»»

(** * go-mtree keyword functions (keywordfuncs.go)

    A shallow embedding of the keyword extractors of package [mtree] and of
    the registry [KeywordFuncs], with the properties of its specification.

    Conventions of the embedding:
    - Go integers are [Z]; [int64] wrap-around is written out ([wrap64]).
    - Go strings are [string] (a sequence of bytes, so [String.length] is
      Go's [len]); byte slices are [list byte].
    - A Go result pair [(string, error)] is a pair [string * option error];
      a run-time panic is a separate outcome.
    - [os.Readlink] is the only operating-system call; extractors run in a
      small monad that reads the filesystem and logs each call. *)

From Stdlib Require Import ZArith String Ascii List Bool Lia.
From Stdlib Require Import Init.Byte.
From stdpp Require Import gmap strings list fin_maps.

Local Open Scope Z_scope.
Local Arguments String.append : simpl nomatch.

(* ===================================================================== *)
(** * Package fmt: the verbs used by the keyword functions               *)
(* ===================================================================== *)

Module fmt.

(** One digit, as Go's table ["0123456789abcdef"]. *)
Definition digit_char (d : Z) : ascii :=
  ascii_of_nat (Z.to_nat (if d <? 10 then 48 + d else 87 + d)).

(** The digit loop of [fmtInteger]: digits are produced from the least
    significant one and stored in front of what is already there. *)
Fixpoint fmt_digits (base : Z) (fuel : nat) (u : Z) (acc : string) : string :=
  match fuel with
  | O => acc
  | S k =>
      if u <? base then String (digit_char u) acc
      else fmt_digits base k (u / base) (String (digit_char (u mod base)) acc)
  end.

(** Digits of a non-negative number; the fuel is the bit length of [u],
    which bounds the number of digits in any base from 2 on. *)
Definition fmt_uint (base : Z) (u : Z) : string :=
  fmt_digits base (S (Z.to_nat (Z.log2 u))) u "".

Fixpoint zeros (n : nat) : string :=
  match n with O => "" | S k => String "0" (zeros k) end.

Fixpoint spaces (n : nat) : string :=
  match n with O => "" | S k => String " " (spaces k) end.

(** Precision of an integer verb: at least [prec] digits, zeros in front. *)
Definition pad_zeros (prec : nat) (s : string) : string :=
  zeros (prec - String.length s) +:+ s.

(** Width without the minus flag: spaces in front. *)
Definition pad_width (width : nat) (s : string) : string :=
  spaces (width - String.length s) +:+ s.

Definition sign (n : Z) : string := if n <? 0 then "-" else "".

(** [%d] of a signed integer. *)
Definition verb_d (n : Z) : string := sign n +:+ fmt_uint 10 (Z.abs n).
(** The constants are derived as the standard defines them, from the first
    64 primes: the first 32 bits of the fractional parts of their cube
    roots (round constants) and, for the first 8, of their square roots
    (initial hash value). *)
Definition is_prime (n : Z) : bool :=
  forallb (fun d => negb (n mod Z.of_nat d =? 0)) (seq 2 (Z.to_nat n - 2)).

Definition primes : list Z := List.filter is_prime (map Z.of_nat (seq 2 310)).

(** Integer cube root by bisection between [lo] and [hi]. *)
Fixpoint icbrt_between (fuel : nat) (lo hi n : Z) : Z :=
  match fuel with
  | O => lo
  | S fuel' =>
      if hi - lo <=? 1 then lo
      else
        let mid := (lo + hi) / 2 in
        if mid * mid * mid <=? n
        then icbrt_between fuel' mid hi n
        else icbrt_between fuel' lo mid n
  end.

Definition icbrt (n : Z) : Z := icbrt_between 64 0 (2 ^ 36) n.

Definition K : list Z := map (fun q => w32 (icbrt (q * 2 ^ 96))) primes.

Definition H0 : list Z := map (fun q => w32 (Z.sqrt (q * 2 ^ 64))) (firstn 8 primes).

Definition bytes_of (s : string) : list Z :=
  map (fun c => Z.of_nat (nat_of_ascii c)) (list_ascii_of_string s).

(** Big-endian bytes of [x], [n] of them. *)
Fixpoint be_bytes (n : nat) (x : Z) : list Z :=
  match n with
  | O => []
  | S k => (Z.shiftr x (8 * Z.of_nat k)) mod 256 :: be_bytes k x
  end.
(** X15.  On a manager on which [n] nodes were registered, [register_node]
    returns [n + 1], an id that was free, stores under it a node with the
    given type and time, no operations and state [ACTIVE], leaves every
    other entry as it was, and makes the summary count one node more. *)
Theorem X15_register_node_stores (rs : list TopologyManager.request)
        (ty : string) (now : float) :
  let self := TopologyManager.after rs in
  let node_id := Z.of_nat (TopologyManager.registrations rs) + 1 in
  let self' := fst (TopologyManager.register_node self ty now) in
  snd (TopologyManager.register_node self ty now) = node_id
  /\ TopologyManager._nodes self !! node_id = None
  /\ TopologyManager._nodes self' !! node_id
     = Some (TopologyManager.Node node_id ty now 0 TopologyManager.ACTIVE)
  /\ (forall k, k <> node_id ->
        TopologyManager._nodes self' !! k = TopologyManager._nodes self !! k)
  /\ TopologyManager.total_nodes (TopologyManager.get_topology_summary self')
     = TopologyManager.total_nodes (TopologyManager.get_topology_summary self) + 1.
Proof.
  intros self node_id self'.
  pose proof (after_registered rs) as Hreg. fold self in Hreg.
  destruct (register_node_registered self _ ty now Hreg) as [Hid Hreg'].
  fold self' in Hreg'.
  assert (Hlen : len_map (TopologyManager._nodes self) + 1 = node_id)
    by (unfold len_map, node_id; rewrite (TopologyManager.reg_size _ _ Hreg); lia).
  assert (Hfree : TopologyManager._nodes self !! node_id = None).
  { destruct (TopologyManager._nodes self !! node_id) eqn:E; [|reflexivity].
    assert (Hs : is_Some (TopologyManager._nodes self !! node_id)) by (rewrite E; eauto).
    apply (TopologyManager.reg_ids _ _ Hreg) in Hs. unfold node_id in Hs. lia. }
  split; [rewrite Hid; unfold node_id; lia|]. split; [exact Hfree|].
  unfold self', TopologyManager.register_node.
  cbn [fst TopologyManager._nodes]. rewrite Hlen.
  split; [apply lookup_insert_eq|]. split.
  - intros k Hk. apply lookup_insert_ne. congruence.
  - cbn [TopologyManager.get_topology_summary TopologyManager.total_nodes
         TopologyManager._nodes].
    unfold len_map. rewrite map_size_insert_None by exact Hfree. lia.
Qed.

(** X16.  A heartbeat for an id that is not in the table changes nothing.
    For an id in the table it replaces that node's [last_heartbeat] and
    nothing else: the node's other fields, every other node, the local node
    id and the number of nodes stay. *)
Theorem X16_update_heartbeat (self : TopologyManager.t) (i : Z) (now : float) :
  (TopologyManager._nodes self !! i = None ->
   TopologyManager.update_heartbeat self i now = self)
  /\ (forall node,
        TopologyManager._nodes self !! i = Some node ->
        let self' := TopologyManager.update_heartbeat self i now in
        TopologyManager._nodes self' !! i
        = Some (TopologyManager.Node (TopologyManager.node_id node)
                  (TopologyManager.node_type node) now
                  (TopologyManager.marshal_operations node)
                  (TopologyManager.state node))
        /\ (forall k, k <> i ->
              TopologyManager._nodes self' !! k = TopologyManager._nodes self !! k)
        /\ TopologyManager.get_local_node_id self'
           = TopologyManager.get_local_node_id self
        /\ TopologyManager.total_nodes (TopologyManager.get_topology_summary self')
           = TopologyManager.total_nodes (TopologyManager.get_topology_summary self)).
Proof.
  unfold TopologyManager.update_heartbeat. split.
  - intros ->. reflexivity.
  - intros node Hnode. rewrite Hnode. cbv zeta. cbn [TopologyManager._nodes].
    split; [apply lookup_insert_eq|]. split; [|split].
    + intros k Hk. apply lookup_insert_ne. congruence.
    + reflexivity.
    + cbn [TopologyManager.get_topology_summary TopologyManager.total_nodes
           TopologyManager._nodes].
      unfold len_map. rewrite map_size_insert_Some by (rewrite Hnode; eauto).
      reflexivity.
Qed.

Lemma X16_update_heartbeat_witness :
  let self := TopologyManager.after [TopologyManager.req_register_node "python" 3] in
  TopologyManager.update_heartbeat self 2 9 = self
  /\ TopologyManager._nodes (TopologyManager.update_heartbeat self 1 9) !! 1
     = Some (TopologyManager.Node 1 "python" 9 0 TopologyManager.ACTIVE).
Proof.
  intros self. split.
  - apply (proj1 (X16_update_heartbeat self 2 9)). vm_compute. reflexivity.
  - apply (proj1 (proj2 (X16_update_heartbeat self 1 9)
                    (TopologyManager.Node 1 "python" 3 0 TopologyManager.ACTIVE)
                    ltac:(vm_compute; reflexivity))).
Defined.

(** X17.  In every state a manager reaches, the table holds exactly the ids
    1 to [n], [n] being the number of registrations, and the node stored
    under id [k] has [node_id] [k], the node type given at the [k]-th
    registration, and [marshal_operations] 0: no call ever counts an
    operation. *)
Theorem X17_node_table (rs : list TopologyManager.request) (k : Z) :
  (is_Some (TopologyManager._nodes (TopologyManager.after rs) !! k)
   <-> 1 <= k <= Z.of_nat (TopologyManager.registrations rs))
  /\ (forall node,
        TopologyManager._nodes (TopologyManager.after rs) !! k = Some node ->
        TopologyManager.node_id node = k
        /\ TopologyManager.marshal_operations node = 0
        /\ registered_types rs !! Z.to_nat (k - 1)
           = Some (TopologyManager.node_type node)).
Proof.
  split.
  - exact (TopologyManager.reg_ids _ _ (after_registered rs) k).
  - exact (after_recorded rs k).
Qed.

Lemma X17_node_table_witness :
  let rs := [TopologyManager.req_register_node "python" 0;
             TopologyManager.req_register_node "java" 3;
             TopologyManager.req_update_heartbeat 2 5] in
  TopologyManager.node_id (TopologyManager.Node 2 "java" 5 0 TopologyManager.ACTIVE) = 2
  /\ TopologyManager.marshal_operations
       (TopologyManager.Node 2 "java" 5 0 TopologyManager.ACTIVE) = 0
  /\ registered_types rs !! Z.to_nat (2 - 1) = Some "java"%string.
Proof.
  intros rs.
  apply (proj2 (X17_node_table rs 2)
           (TopologyManager.Node 2 "java" 5 0 TopologyManager.ACTIVE)).
  vm_compute. reflexivity.
Defined.

(** X18.  After any sequence of calls on a new manager the summary reports
    the number of registrations as [total_nodes] and as [active_nodes], and
    as [local_node_id] nothing before the first registration and 1 after
    it. *)
Theorem X18_topology_summary (rs : list TopologyManager.request) :
  TopologyManager.get_topology_summary (TopologyManager.after rs)
  = TopologyManager.Summary
      (Z.of_nat (TopologyManager.registrations rs))
      (Z.of_nat (TopologyManager.registrations rs))
      (match TopologyManager.registrations rs with O => None | S _ => Some 1 end).
Proof.
  pose proof (after_registered rs) as Hreg.
  pose proof (summary_all_active _ (TopologyManager.reg_active _ _ Hreg)) as Hact.
  unfold TopologyManager.get_topology_summary in *.
  cbn [TopologyManager.active_nodes TopologyManager.total_nodes] in Hact.
  rewrite Hact, (TopologyManager.reg_local _ _ Hreg).
  unfold len_map. rewrite (TopologyManager.reg_size _ _ Hreg). reflexivity.
Qed.

Lemma X15_register_node_stores_witness :
  TopologyManager._nodes
    (fst (TopologyManager.register_node
            (TopologyManager.after [TopologyManager.req_register_node "python" 3])
            "java" 4)) !! 1
  = TopologyManager._nodes
      (TopologyManager.after [TopologyManager.req_register_node "python" 3]) !! 1.
Proof.
  apply (proj1 (proj2 (proj2 (proj2
           (X15_register_node_stores [TopologyManager.req_register_node "python" 3]
              "java" 4))))).
  discriminate.
Defined.

(** ** The pure Python fallback *)

Section Fallback.
Import ZeroOverheadMarshaller.

Lemma unpack_header (marshalled_data : bytes) :
  16 <= len marshalled_data ->
  struct.unpack_IIII (slice marshalled_data 0 16)
  = Ok (le_combine (slice marshalled_data 0 4), le_combine (slice marshalled_data 4 8),
        le_combine (slice marshalled_data 8 12), le_combine (slice marshalled_data 12 16)).
Proof.
  intros Hl. pose proof (from_bytes_long _ Hl) as Hh.
  unfold MarshalHeader.from_bytes in Hh.
  destruct (struct.unpack_IIII (slice marshalled_data 0 16))
    as [[[[v p] c] t0]|e]; [|discriminate].
  injection Hh as -> -> -> ->. reflexivity.
Qed.

(** How a run of the fallback's [unmarshal_data] goes on 16 bytes or more. *)
Lemma fallback_unmarshal_run (self : t) (marshalled_data : bytes) :
  16 <= len marshalled_data ->
  unmarshal_data self marshalled_data
  = if negb (le_combine (slice marshalled_data 0 4) =? 1)
    then (count_error self,
          Raises (ValueError (Invalid_version (le_combine (slice marshalled_data 0 4)))))
    else if negb (SecurityValidator.byte_sum (skipn 16 marshalled_data)
                  =? le_combine (slice marshalled_data 8 12))
    then (count_error self, Raises (ValueError Checksum_failed))
    else (self, frombuffer (skipn 16 marshalled_data)).
Proof.
  intros Hl. unfold unmarshal_data.
  destruct (Z.ltb_spec (len marshalled_data) 16); [lia|].
  cbv zeta. rewrite unpack_header by exact Hl. reflexivity.
Qed.

Lemma fallback_unmarshal_short (self : t) (marshalled_data : bytes) :
  len marshalled_data < 16 ->
  unmarshal_data self marshalled_data
  = (count_error self, Raises (ValueError Invalid_data)).
Proof.
  intros Hs. unfold unmarshal_data.
  destruct (Z.ltb_spec (len marshalled_data) 16); [reflexivity | lia].
Qed.

(** A header followed by a payload, read by the fallback. *)
Lemma fallback_unmarshal_frame (self : t) (h : MarshalHeader.t)
      (header_bytes payload : bytes) :
  MarshalHeader.to_bytes h = Ok header_bytes ->
  unmarshal_data self (header_bytes ++ payload)
  = if negb (MarshalHeader.version h =? 1)
    then (count_error self, Raises (ValueError (Invalid_version (MarshalHeader.version h))))
    else if negb (SecurityValidator.byte_sum payload =? MarshalHeader.checksum h)
    then (count_error self, Raises (ValueError Checksum_failed))
    else (self, frombuffer payload).
Proof.
  intros Hb. pose proof (pack_IIII_length _ _ _ _ _ Hb) as H16.
  assert (Hl : 16 <= len (header_bytes ++ payload)).
  { rewrite len_app. unfold len at 1. rewrite H16. pose proof (len_nonneg payload). lia. }
  rewrite fallback_unmarshal_run by exact Hl.
  pose proof (from_to_bytes _ _ payload Hb) as Hf.
  rewrite from_bytes_long in Hf by exact Hl. injection Hf as <-.
  cbn [MarshalHeader.version MarshalHeader.checksum].
  replace (skipn 16 (header_bytes ++ payload)) with payload
    by (symmetry; apply drop_app_length'; symmetry; exact H16).
  reflexivity.
Qed.

Lemma frombuffer_pack_d (data : list float) :
  Forall is_float64 data -> frombuffer (struct.pack_d data) = Returns data.
Proof.
  intros Hd. unfold frombuffer. rewrite len_pack_d.
  replace (8 * len data mod 8) with 0
    by (symmetry; rewrite Z.mul_comm; apply Z.mod_mul; lia).
  cbn [Z.eqb].
  replace (8 * len data / 8) with (len data)
    by (symmetry; rewrite Z.mul_comm; apply Z.div_mul; lia).
  unfold len. rewrite Nat2Z.id, decode_pack_d by exact Hd. reflexivity.
Qed.
(** * Package-set resolution of kairos-init, package [values]

    The repository carries two texts of [pkg/values/packagemaps.go]:
    the file itself, and a second text of the same package stored after
    the Dockerfile in [src/Dockerfile].  They are embedded side by side,
    as [Module Values] and [Module DockerfileValues].

    Go maps are finite maps ([gmap]); a [range] over a map visits its
    entries in an order the language leaves open, which is made explicit
    here as an [Order] argument of the resolver. *)

From Stdlib Require Import ZArith Ascii String.
From stdpp Require Import gmap strings list fin_maps.

Open Scope string_scope.
Open Scope list_scope.

(** ** Values declared outside the two texts *)

(** Modelled from the spec: the types [Distro], [Family] and
    [Architecture] and their constants are declared in a file of the
    package that is not part of the sources.  The spec calls them
    enumerations; the constructors are the constants the catalogs name,
    and [Other...] stands for every further member. *)
Inductive Distro : Type :=
  | Ubuntu | Debian | Fedora | Arch
  | OtherDistro (name : string).

Inductive Family : Type :=
  | DebianFamily | RedHatFamily | SUSEFamily | ArchFamily | AlpineFamily
  | OtherFamily (name : string).

Inductive Architecture : Type :=
  | ArchAMD64 | ArchARM64 | ArchCommon
  | OtherArch (name : string).
(** * embedded.io content scripts: extraction and merge pipeline

    A shallow embedding of the Python scripts under [script/]
    ([recruitments.py], [events.py], [facebook_posts.py], [news.py],
    [companies.py], [roles_and_badges.py], [blogs.py]) and the properties
    of their text extraction, enrichment and store merging.

    Conventions of the embedding:
    - a Python [str] is a [string]; a character is a code point below 256,
      and the character classes below are Python's on that range;
    - a JSON object is a [gmap string value], so that [=] on values is
      Python's [==] (field order is irrelevant);
    - an exception is an [exn] carried by [outcome]; a mutable list that
      survives an exception is returned next to the outcome;
    - a printed line is recorded as a [message]: its format together with
      the value interpolated into it. *)

From Stdlib Require Import Ascii String DecimalString DecimalNat DecimalFacts.
From stdpp Require Import gmap strings list fin_maps.

#[local] Set Warnings "-register-all".
#[local] Open Scope stdpp_scope.

(** ** Python values and exceptions *)

Module Py.

(** What [json.load] yields in these stores: null, strings, arrays and
    objects. *)
Inductive value :=
| VNone
| VStr (s : string)
| VList (l : list value)
| VDict (d : gmap string value).

Fixpoint value_eq_dec (v1 v2 : value) {struct v1} : Decision (v1 = v2).
Proof.
  refine (match v1, v2 with
  | VNone, VNone => left _
  | VStr s, VStr t => cast_if (decide (s = t))
  | VList l, VList m => cast_if (@list_eq_dec _ value_eq_dec l m)
  | VDict d, VDict e => cast_if (@gmap_eq_dec _ _ _ _ value_eq_dec d e)
  | _, _ => right _
  end); abstract congruence.
Defined.
#[global] Instance value_eqdec : EqDecision value := value_eq_dec.
(** * stem.connection: PROTOCOLINFO parsing and authentication handshakes

    A shallow embedding of [stem/connection.py] (Python 2).  Python strings
    are [string]; Python exceptions are values of [Exn] carried in the left
    summand of a result; calls that touch the outside world (the control
    socket, the file system, the process table, the logger) run in a small
    state-and-error monad whose state records what was done. *)

From Stdlib Require Import String Ascii List ZArith Lia Bool DecimalString.
Import ListNotations.
Local Open Scope string_scope.
Local Open Scope Z_scope.

(** ** Python string primitives used by the module *)

Module Py.

Definition dquote : ascii := "034"%char.
Definition backslash : ascii := "092"%char.

(** [s.startswith(p)] *)
Definition startswith (s p : string) : bool := String.prefix p s.

(** Membership test for the characters [str.lstrip()] removes. *)
Definition isspace (c : ascii) : bool :=
  match c with
  | " "%char | "009"%char | "010"%char | "011"%char | "012"%char | "013"%char => true
  | _ => false
  end.

(** [s.lstrip()] *)
Fixpoint lstrip (s : string) : string :=
  match s with
  | String c s' => if isspace c then lstrip s' else s
  | EmptyString => EmptyString
  end.

(** [s.split(sep, 1)] when [sep in s]; [None] when [sep] does not occur. *)
Fixpoint split_once (sep : ascii) (s : string) : option (string * string) :=
  match s with
  | EmptyString => None
  | String c s' =>
      if Ascii.eqb c sep then Some (EmptyString, s')
      else match split_once sep s' with
           | Some (a, b) => Some (String c a, b)
           | None => None
           end
  end.

(** [s.split(sep)]: always at least one piece. *)
Fixpoint split (sep : ascii) (s : string) : list string :=
  match s with
  | EmptyString => [EmptyString]
  | String c s' =>
      if Ascii.eqb c sep then EmptyString :: split sep s'
      else match split sep s' with
           | p :: ps => String c p :: ps
           | [] => [String c EmptyString]
           end
  end.

Definition is_digit (c : ascii) : bool :=
  let n := N_of_ascii c in (48 <=? n)%N && (n <=? 57)%N.

Fixpoint all_digits (s : string) : bool :=
  match s with
  | EmptyString => true
  | String c s' => is_digit c && all_digits s'
  end.

(** [s.isdigit()]: non-empty and made of decimal digits only. *)
Definition isdigit (s : string) : bool :=
  match s with
  | EmptyString => false
  | _ => all_digits s
  end.

Fixpoint int_acc (acc : Z) (s : string) : Z :=
  match s with
  | EmptyString => acc
  | String c s' => int_acc (10 * acc + (Z.of_N (N_of_ascii c) - 48)) s'
  end.

(** [int(s)] for a string that passed [isdigit]. *)
Definition int (s : string) : Z := int_acc 0 s.

(** ["%i" % n] *)
Definition fmt_i (n : Z) : string := NilZero.string_of_int (Z.to_int n).

(** [s.replace(dquote, backslash + dquote)]: every double quote gets a
    backslash in front of it. *)
Fixpoint escape_quotes (s : string) : string :=
  match s with
  | EmptyString => EmptyString
  | String c s' =>
      if Ascii.eqb c dquote
      then String backslash (String dquote (escape_quotes s'))
      else String c (escape_quotes s')
  end.

Definition hex_digit (n : N) : ascii :=
  if (n <? 10)%N then ascii_of_N (48 + n) else ascii_of_N (87 + n).

(** [binascii.b2a_hex(s)]: two lower-case hexadecimal digits per byte. *)
Fixpoint b2a_hex (s : string) : string :=
  match s with
  | EmptyString => EmptyString
  | String c s' =>
      let n := N_of_ascii c in
      String (hex_digit (n / 16)) (String (hex_digit (n mod 16)) (b2a_hex s'))
  end.

(** [sep.join(parts)] *)
Definition join (sep : string) (parts : list string) : string :=
  String.concat sep parts.

End Py.


(** ** Exceptions

    The classes the module raises or lets through.  [ProtocolError] and
    [SocketError] are the two subclasses of [stem.socket.ControllerError]. *)

Inductive Exn : Type :=
| ValueError (msg : string)
| OSError (msg : string)
| IOError (msg : string)
| IndexError (msg : string)
| ProtocolError (msg : string)
| SocketError (msg : string).

Definition is_ControllerError (e : Exn) : bool :=
  match e with
  | ProtocolError _ | SocketError _ => true
  | _ => false
  end.

Definition is_IOError (e : Exn) : bool :=
  match e with
  | IOError _ => true
  | _ => false
  end.

(** [str(exc)] *)
Definition str_exn (e : Exn) : string :=
  match e with
  | ValueError m | OSError m | IOError m | IndexError m
  | ProtocolError m | SocketError m => m
  end.

(** ** State and exceptions

    A computation takes the current state and gives back either the raised
    exception or the returned value, together with the state it left. *)

Definition M (S A : Type) : Type := S -> (Exn + A) * S.

Definition ret {S A : Type} (a : A) : M S A := fun s => (inr a, s).

Definition raise {S A : Type} (e : Exn) : M S A := fun s => (inl e, s).

Definition bind {S A B : Type} (m : M S A) (k : A -> M S B) : M S B :=
  fun s =>
    match m s with
    | (inr a, s') => k a s'
    | (inl e, s') => (inl e, s')
    end.

(** [try: body / except <classes>, exc: handler exc] *)
Definition try_except {S A : Type}
    (body : M S A) (catches : Exn -> bool) (handler : Exn -> M S A) : M S A :=
  fun s =>
    match body s with
    | (inl e, s') => if catches e then handler e s' else (inl e, s')
    | (inr a, s') => (inr a, s')
    end.

(** A result that needs no state. *)
Definition lift_result {S A : Type} (r : Exn + A) : M S A := fun s => (r, s).

(** Python's [if cond: raise exc]. *)
Definition raise_if {S : Type} (cond : bool) (e : Exn) : M S unit :=
  if cond then raise e else ret tt.

Declare Scope py_scope.
Delimit Scope py_scope with py.
Notation "x <- m ;; k" := (bind m (fun x => k))
  (at level 61, m at next level, right associativity) : py_scope.
Notation "' pat <- m ;; k" := (bind m (fun x => match x with pat => k end))
  (at level 61, pat pattern, m at next level, right associativity) : py_scope.
Notation "m ;; k" := (bind m (fun _ => k))
  (at level 61, right associativity) : py_scope.
Local Open Scope py_scope.

(** ** stem.socket *)

Module Socket.

(** Modelled from the spec: [stem.socket.ControlMessage] is not part of the
    sources at hand.  A reply is the ordered sequence of the contents of its
    lines (status code and divider already removed); [str(message)] joins
    them with newlines. *)
Definition ControlMessage : Type := list string.

(** The line feed character as a string. *)
Definition newline : string := String "010"%char EmptyString.

(** Modelled from the spec: [str(message)]. *)
Definition str (m : ControlMessage) : string := Py.join newline m.

(** Modelled from the spec: [stem.socket.ControlLine], the mapped-line
    tokenizer, is not part of the sources at hand.  A line is a string that
    remembers which part of it has not been consumed yet; comparing it or
    formatting it uses the whole string, popping uses the remainder. *)
Record ControlLine : Type := mkLine {
  content : string;
  remainder : string
}.

(** Modelled from the spec: a fresh line, as iterating over a message
    yields it, has all of its text still to be consumed. *)
Definition line_of (value : string) : ControlLine := mkLine value value.

(** Modelled from the spec: [line.is_empty()], nothing is left to consume. *)
Definition is_empty (l : ControlLine) : bool :=
  String.eqb (remainder l) EmptyString.

(** Modelled from the spec: the scan of [stem.socket] for the quote that
    closes a quoted entry; with [escaped] a quote behind a backslash does not
    close it. *)
Fixpoint closing_quote (escaped : bool) (prev : ascii) (s : string)
  : option (string * string) :=
  match s with
  | EmptyString => None
  | String c s' =>
      if Ascii.eqb c Py.dquote && negb (escaped && Ascii.eqb prev Py.backslash)
      then Some (EmptyString, s')
      else match closing_quote escaped c s' with
           | Some (v, r) => Some (String c v, r)
           | None => None
           end
  end.

(** Modelled from the spec: a quoted entry at the head of [s], without its
    quotes, and what follows it. *)
Definition quoted_entry (escaped : bool) (s : string) : option (string * string) :=
  match s with
  | String c s' => if Ascii.eqb c Py.dquote then closing_quote escaped c s' else None
  | EmptyString => None
  end.

(** Modelled from the spec: the backslash escapes of the control protocol
    and what they stand for. *)
Definition escape_target (c : ascii) : option ascii :=
  if Ascii.eqb c Py.backslash then Some Py.backslash
  else if Ascii.eqb c Py.dquote then Some Py.dquote
  else if Ascii.eqb c "'"%char then Some "'"%char
  else if Ascii.eqb c "r"%char then Some "013"%char
  else if Ascii.eqb c "n"%char then Some "010"%char
  else if Ascii.eqb c "t"%char then Some "009"%char
  else None.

««

* [PROBLEM DETAILS]: Only the lines from the beginning of the listing through the line containing "From Stdlib Require Import Init.Byte." are wanted, each restated word for word.

* [RESPONSE]:
(** * go-mtree keyword functions (keywordfuncs.go)

    A shallow embedding of the keyword extractors of package [mtree] and of
    the registry [KeywordFuncs], with the properties of its specification.

    Conventions of the embedding:
    - Go integers are [Z]; [int64] wrap-around is written out ([wrap64]).
    - Go strings are [string] (a sequence of bytes, so [String.length] is
      Go's [len]); byte slices are [list byte].
    - A Go result pair [(string, error)] is a pair [string * option error];
      a run-time panic is a separate outcome.
    - [os.Readlink] is the only operating-system call; extractors run in a
      small monad that reads the filesystem and logs each call. *)

From Stdlib Require Import ZArith String Ascii List Bool Lia.
From Stdlib Require Import Init.Byte.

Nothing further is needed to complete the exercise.